### What the task requires
The following entries are to be retyped in full, exactly as written.

(Stored items)

(* ===== verification/AuthWorld.v ===== *)
(** * Requests that interleave

    A request of the auth service reads rows without a lock, then runs its transaction; between
    the two any other request may run, of this process or another on the same database.  [step]
    performs one half of a request: the reads are kept under the request's number until its
    transaction runs. *)

From stdpp Require Import base tactics numbers list sorting strings gmap fin_maps.
From Stdlib Require Import ZArith Lia Ascii QArith.
From S2P Require Import Prelude GoBytes Float64 StorageKey AuthModels AuthSessions AuthOneTime.

Local Open Scope string_scope.
Local Open Scope list_scope.
Local Open Scope Z_scope.
Local Open Scope gombit_scope.

(** What a request has read. *)
Inductive call : Type :=
| CRotate (found : option RefreshToken)
| CLogin (user : User)
| CLogout (found : option RefreshToken)
| CUse (found : option OneTimeToken)
| CMail (token : OneTimeToken).

Record world : Type := mkWorld { wdb : db; calls : gmap Z call }.

(** The environment of the service: its configuration and the code it calls. *)
Record env : Type := mkEnv {
  e_cfg : AuthConfig;
  e_rnd : Q -> Q;
  e_hash : string -> string;
  e_sign : User -> Z -> duration -> time -> option string;
  e_sessionID : Z -> string;
  e_sqlAfter : time -> time -> bool;
  e_collate : string -> string;
  e_normalize : string -> string
}.

Inductive event : Type :=
(* the reads *)
| EReadToken (i : Z) (raw : string)
| EReadLogout (i : Z) (raw : string)
| EReadUser (i : Z) (userID : Z)
| EReadLink (i : Z) (raw : string) (purpose : TokenPurpose)
(* the transactions *)
| ERotate (i : Z) (o : outcome) (now : time) (fresh : option string)
| EStart (i : Z) (o : outcome) (now : time) (fresh : option string)
| ELogout (i : Z) (now : time)
| EReset (i : Z) (o : outcome) (hash : string) (now : time)
| EVerify (i : Z) (o : outcome) (now : time)
| EEmailChange (i : Z) (o : outcome) (now : time)
| EChangePassword (i : Z) (o : outcome) (requester : Z) (keepOthers : bool) (hash : string) (now : time)
| EIssue (i : Z) (o : outcome) (userID : Z) (f : oneTimeFlow) (now : time) (fresh : option string)
| EMail (i : Z) (m : mailed) (o ow : outcome) (now : time)
| ERevokeOne (o : outcome) (userID requester : Z) (id : string) (now now2 : time)
| ERevokeAll (o : outcome) (userID requester : Z) (now : time)
| ERevokeOthers (o : outcome) (userID keepID : Z) (now : time)
| ESetState (o : outcome) (userID : Z) (disable : bool) (check : User -> option autherr) (now : time)
| ERegister (o : outcome) (email hash : string) (superuser : bool) (now : time)
(* an application's own writes *)
| EDeleteUser (userID : Z)
| ESetEmail (userID : Z) (email : string).

(** What a transaction answers. *)
Inductive reply : Type :=
| RNone
| RRotated (row : Z) (r : result autherr (TokenPair * User))
| RStarted (snapshot : User) (r : result autherr (User * TokenPair))
| RUsed (link : Z) (r : option autherr)
| RDone (r : option autherr).

Definition failed {A} (r : result autherr A) : option autherr := match r with Ok _ => None | Err e => Some e end.
Definition linkID (found : option OneTimeToken) : Z := match found with Some o => OID o | None => 0 end.

Section World.
Variable E : env.
Local Abbreviation cfg := (e_cfg E).

Definition hold (i : Z) (c : call) (w : world) : world := mkWorld (wdb w) (<[i := c]> (calls w)).
Definition write (d : db) (w : world) : world := mkWorld d (calls w).

(** The transaction of request [i] ends it. *)
Definition finish (i : Z) (d : db) (w : world) : world := mkWorld d (delete i (calls w)).

Definition step (ev : event) (w : world) : world * reply :=
  let d := wdb w in
  match ev with
  | EReadToken i raw =>
      match refreshHash (e_hash E) raw with
      | Some hash => (hold i (CRotate (byHash hash d)) w, RNone)
      | None => (w, RDone (Some errInvalidRefreshToken))
      end
  | EReadLogout i raw =>
      match logoutRow (e_hash E) raw d with
      | Ok found => (hold i (CLogout found) w, RNone)
      | Err e => (w, RDone (Some e))
      end
  | EReadUser i userID => match users d !! userID with Some u => (hold i (CLogin u) w, RNone) | None => (w, RNone) end
  | EReadLink i raw purpose => (hold i (CUse (findLink (e_hash E) raw purpose d)) w, RNone)
  | ERotate i o now fresh =>
      match calls w !! i with
      | Some (CRotate found) =>
          let '(d, _, r) := rotateRefreshOnce cfg (e_rnd E) (e_hash E) (e_sign E) (e_sessionID E) o found now fresh d in
          (finish i d w, RRotated (match found with Some row => RID row | None => 0 end) r)
      | _ => (w, RNone)
      end
  | EStart i o now fresh =>
      match calls w !! i with
      | Some (CLogin user) =>
          let '(d, _, r) := startSession cfg (e_rnd E) (e_hash E) (e_sign E) o user now fresh d in
          (finish i d w, RStarted user r)
      | _ => (w, RNone)
      end
  | ELogout i now =>
      match calls w !! i with
      | Some (CLogout found) => (finish i (RevokeRefresh found now d).1 w, RDone None)
      | _ => (w, RNone)
      end
  | EReset i o hash now =>
      match calls w !! i with
      | Some (CUse found) => let '(d, _, r) := consumeReset cfg o found hash now d in (finish i d w, RUsed (linkID found) (failed r))
      | _ => (w, RNone)
      end
  | EVerify i o now =>
      match calls w !! i with
      | Some (CUse found) =>
          let '(d, _, r) := consumeVerification (e_normalize E) o found now d in (finish i d w, RUsed (linkID found) (failed r))
      | _ => (w, RNone)
      end
  | EEmailChange i o now =>
      match calls w !! i with
      | Some (CUse found) =>
          let '(d, _, r) := consumeEmailChange (e_collate E) o found now d in (finish i d w, RUsed (linkID found) (failed r))
      | _ => (w, RNone)
      end
  | EChangePassword i o requester keepOthers hash now =>
      match calls w !! i with
      | Some (CLogin user) =>
          let '(d, _, r) := ChangePassword o user requester keepOthers hash now d in (finish i d w, RDone (failed r))
      | _ => (w, RNone)
      end
  | EIssue i o userID f now fresh =>
      match transact o (issueOneTimeTx (e_hash E) userID f now fresh) d with
      | (d, Ok (_, token)) => (hold i (CMail token) (write d w), RDone None)
      | (d, Err e) => (write d w, RDone (Some e))
      end
  | EMail i m o ow now =>
      match calls w !! i with
      | Some (CMail token) => let '(d, r) := afterMail m o ow token now d in (finish i d w, RDone (failed r))
      | _ => (w, RNone)
      end
  | ERevokeOne o userID requester id now now2 =>
      let '(d, _, r) := revokeSessionAs (e_sessionID E) (e_sqlAfter E) o userID requester id now now2 d in
      (write d w, RDone (failed r))
  | ERevokeAll o userID requester now =>
      let '(d, _, r) := revokeAllSessionsAs o userID requester now d in (write d w, RDone (failed r))
  | ERevokeOthers o userID keepID now =>
      let '(d, _, r) := revokeOtherSessions o userID keepID now d in (write d w, RDone (failed r))
  | ESetState o userID disable check now =>
      let '(d, _, r) := setUserState o userID disable check now d in (write d w, RDone (failed r))
  | ERegister o email hash superuser now =>
      let '(d, r) := transact o (createUserTx (e_collate E) email hash superuser now) d in (write d w, RDone (failed r))
  | EDeleteUser userID => (write (setUsers (delete userID (users d)) d) w, RDone None)
  | ESetEmail userID email => (write (setUsers (alter (setEmail email) userID (users d)) d) w, RDone None)
  end.

Fixpoint run (evs : list event) (w : world) : world * list reply :=
  match evs with
  | [] => (w, [])
  | ev :: evs =>
      let '(w, r) := step ev w in
      let '(w, rs) := run evs w in
      (w, r :: rs)
  end.
End World.

Definition emptyDB : db := mkDB ∅ ∅ ∅ 1 1 1.
Definition startWorld : world := mkWorld emptyDB ∅.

### Problem solution
(* ===== verification/AuthWorld.v ===== *)
(** * Requests that interleave

    A request of the auth service reads rows without a lock, then runs its transaction; between
    the two any other request may run, of this process or another on the same database.  [step]
    performs one half of a request: the reads are kept under the request's number until its
    transaction runs. *)

From stdpp Require Import base tactics numbers list sorting strings gmap fin_maps.
From Stdlib Require Import ZArith Lia Ascii QArith.
From S2P Require Import Prelude GoBytes Float64 StorageKey AuthModels AuthSessions AuthOneTime.

Local Open Scope string_scope.
Local Open Scope list_scope.
Local Open Scope Z_scope.
Local Open Scope gombit_scope.

(** What a request has read. *)
Inductive call : Type :=
| CRotate (found : option RefreshToken)
| CLogin (user : User)
| CLogout (found : option RefreshToken)
| CUse (found : option OneTimeToken)
| CMail (token : OneTimeToken).

Record world : Type := mkWorld { wdb : db; calls : gmap Z call }.

(** The environment of the service: its configuration and the code it calls. *)
Record env : Type := mkEnv {
  e_cfg : AuthConfig;
  e_rnd : Q -> Q;
  e_hash : string -> string;
  e_sign : User -> Z -> duration -> time -> option string;
  e_sessionID : Z -> string;
  e_sqlAfter : time -> time -> bool;
  e_collate : string -> string;
  e_normalize : string -> string
}.

Inductive event : Type :=
(* the reads *)
| EReadToken (i : Z) (raw : string)
| EReadLogout (i : Z) (raw : string)
| EReadUser (i : Z) (userID : Z)
| EReadLink (i : Z) (raw : string) (purpose : TokenPurpose)
(* the transactions *)
| ERotate (i : Z) (o : outcome) (now : time) (fresh : option string)
| EStart (i : Z) (o : outcome) (now : time) (fresh : option string)
| ELogout (i : Z) (now : time)
| EReset (i : Z) (o : outcome) (hash : string) (now : time)
| EVerify (i : Z) (o : outcome) (now : time)
| EEmailChange (i : Z) (o : outcome) (now : time)
| EChangePassword (i : Z) (o : outcome) (requester : Z) (keepOthers : bool) (hash : string) (now : time)
| EIssue (i : Z) (o : outcome) (userID : Z) (f : oneTimeFlow) (now : time) (fresh : option string)
| EMail (i : Z) (m : mailed) (o ow : outcome) (now : time)
| ERevokeOne (o : outcome) (userID requester : Z) (id : string) (now now2 : time)
| ERevokeAll (o : outcome) (userID requester : Z) (now : time)
| ERevokeOthers (o : outcome) (userID keepID : Z) (now : time)
| ESetState (o : outcome) (userID : Z) (disable : bool) (check : User -> option autherr) (now : time)
| ERegister (o : outcome) (email hash : string) (superuser : bool) (now : time)
(* an application's own writes *)
| EDeleteUser (userID : Z)
| ESetEmail (userID : Z) (email : string).

(** What a transaction answers. *)
Inductive reply : Type :=
| RNone
| RRotated (row : Z) (r : result autherr (TokenPair * User))
| RStarted (snapshot : User) (r : result autherr (User * TokenPair))
| RUsed (link : Z) (r : option autherr)
| RDone (r : option autherr).

Definition failed {A} (r : result autherr A) : option autherr := match r with Ok _ => None | Err e => Some e end.
Definition linkID (found : option OneTimeToken) : Z := match found with Some o => OID o | None => 0 end.

Section World.
Variable E : env.
Local Abbreviation cfg := (e_cfg E).

Definition hold (i : Z) (c : call) (w : world) : world := mkWorld (wdb w) (<[i := c]> (calls w)).
Definition write (d : db) (w : world) : world := mkWorld d (calls w).

(** The transaction of request [i] ends it. *)
Definition finish (i : Z) (d : db) (w : world) : world := mkWorld d (delete i (calls w)).

Definition step (ev : event) (w : world) : world * reply :=
  let d := wdb w in
  match ev with
  | EReadToken i raw =>
      match refreshHash (e_hash E) raw with
      | Some hash => (hold i (CRotate (byHash hash d)) w, RNone)
      | None => (w, RDone (Some errInvalidRefreshToken))
      end
  | EReadLogout i raw =>
      match logoutRow (e_hash E) raw d with
      | Ok found => (hold i (CLogout found) w, RNone)
      | Err e => (w, RDone (Some e))
      end
  | EReadUser i userID => match users d !! userID with Some u => (hold i (CLogin u) w, RNone) | None => (w, RNone) end
  | EReadLink i raw purpose => (hold i (CUse (findLink (e_hash E) raw purpose d)) w, RNone)
  | ERotate i o now fresh =>
      match calls w !! i with
      | Some (CRotate found) =>
          let '(d, _, r) := rotateRefreshOnce cfg (e_rnd E) (e_hash E) (e_sign E) (e_sessionID E) o found now fresh d in
          (finish i d w, RRotated (match found with Some row => RID row | None => 0 end) r)
      | _ => (w, RNone)
      end
  | EStart i o now fresh =>
      match calls w !! i with
      | Some (CLogin user) =>
          let '(d, _, r) := startSession cfg (e_rnd E) (e_hash E) (e_sign E) o user now fresh d in
          (finish i d w, RStarted user r)
      | _ => (w, RNone)
      end
  | ELogout i now =>
      match calls w !! i with
      | Some (CLogout found) => (finish i (RevokeRefresh found now d).1 w, RDone None)
      | _ => (w, RNone)
      end
  | EReset i o hash now =>
      match calls w !! i with
      | Some (CUse found) => let '(d, _, r) := consumeReset cfg o found hash now d in (finish i d w, RUsed (linkID found) (failed r))
      | _ => (w, RNone)
      end
  | EVerify i o now =>
      match calls w !! i with
      | Some (CUse found) =>
          let '(d, _, r) := consumeVerification (e_normalize E) o found now d in (finish i d w, RUsed (linkID found) (failed r))
      | _ => (w, RNone)
      end
  | EEmailChange i o now =>
      match calls w !! i with
      | Some (CUse found) =>
          let '(d, _, r) := consumeEmailChange (e_collate E) o found now d in (finish i d w, RUsed (linkID found) (failed r))
      | _ => (w, RNone)
      end
  | EChangePassword i o requester keepOthers hash now =>
      match calls w !! i with
      | Some (CLogin user) =>
          let '(d, _, r) := ChangePassword o user requester keepOthers hash now d in (finish i d w, RDone (failed r))
      | _ => (w, RNone)
      end
  | EIssue i o userID f now fresh =>
      match transact o (issueOneTimeTx (e_hash E) userID f now fresh) d with
      | (d, Ok (_, token)) => (hold i (CMail token) (write d w), RDone None)
      | (d, Err e) => (write d w, RDone (Some e))
      end
  | EMail i m o ow now =>
      match calls w !! i with
      | Some (CMail token) => let '(d, r) := afterMail m o ow token now d in (finish i d w, RDone (failed r))
      | _ => (w, RNone)
      end
  | ERevokeOne o userID requester id now now2 =>
      let '(d, _, r) := revokeSessionAs (e_sessionID E) (e_sqlAfter E) o userID requester id now now2 d in
      (write d w, RDone (failed r))
  | ERevokeAll o userID requester now =>
      let '(d, _, r) := revokeAllSessionsAs o userID requester now d in (write d w, RDone (failed r))
  | ERevokeOthers o userID keepID now =>
      let '(d, _, r) := revokeOtherSessions o userID keepID now d in (write d w, RDone (failed r))
  | ESetState o userID disable check now =>
      let '(d, _, r) := setUserState o userID disable check now d in (write d w, RDone (failed r))
  | ERegister o email hash superuser now =>
      let '(d, r) := transact o (createUserTx (e_collate E) email hash superuser now) d in (write d w, RDone (failed r))
  | EDeleteUser userID => (write (setUsers (delete userID (users d)) d) w, RDone None)
  | ESetEmail userID email => (write (setUsers (alter (setEmail email) userID (users d)) d) w, RDone None)
  end.

Fixpoint run (evs : list event) (w : world) : world * list reply :=
  match evs with
  | [] => (w, [])
  | ev :: evs =>
      let '(w, r) := step ev w in
      let '(w, rs) := run evs w in
      (w, r :: rs)
  end.
End World.

Definition emptyDB : db := mkDB ∅ ∅ ∅ 1 1 1.
Definition startWorld : world := mkWorld emptyDB ∅.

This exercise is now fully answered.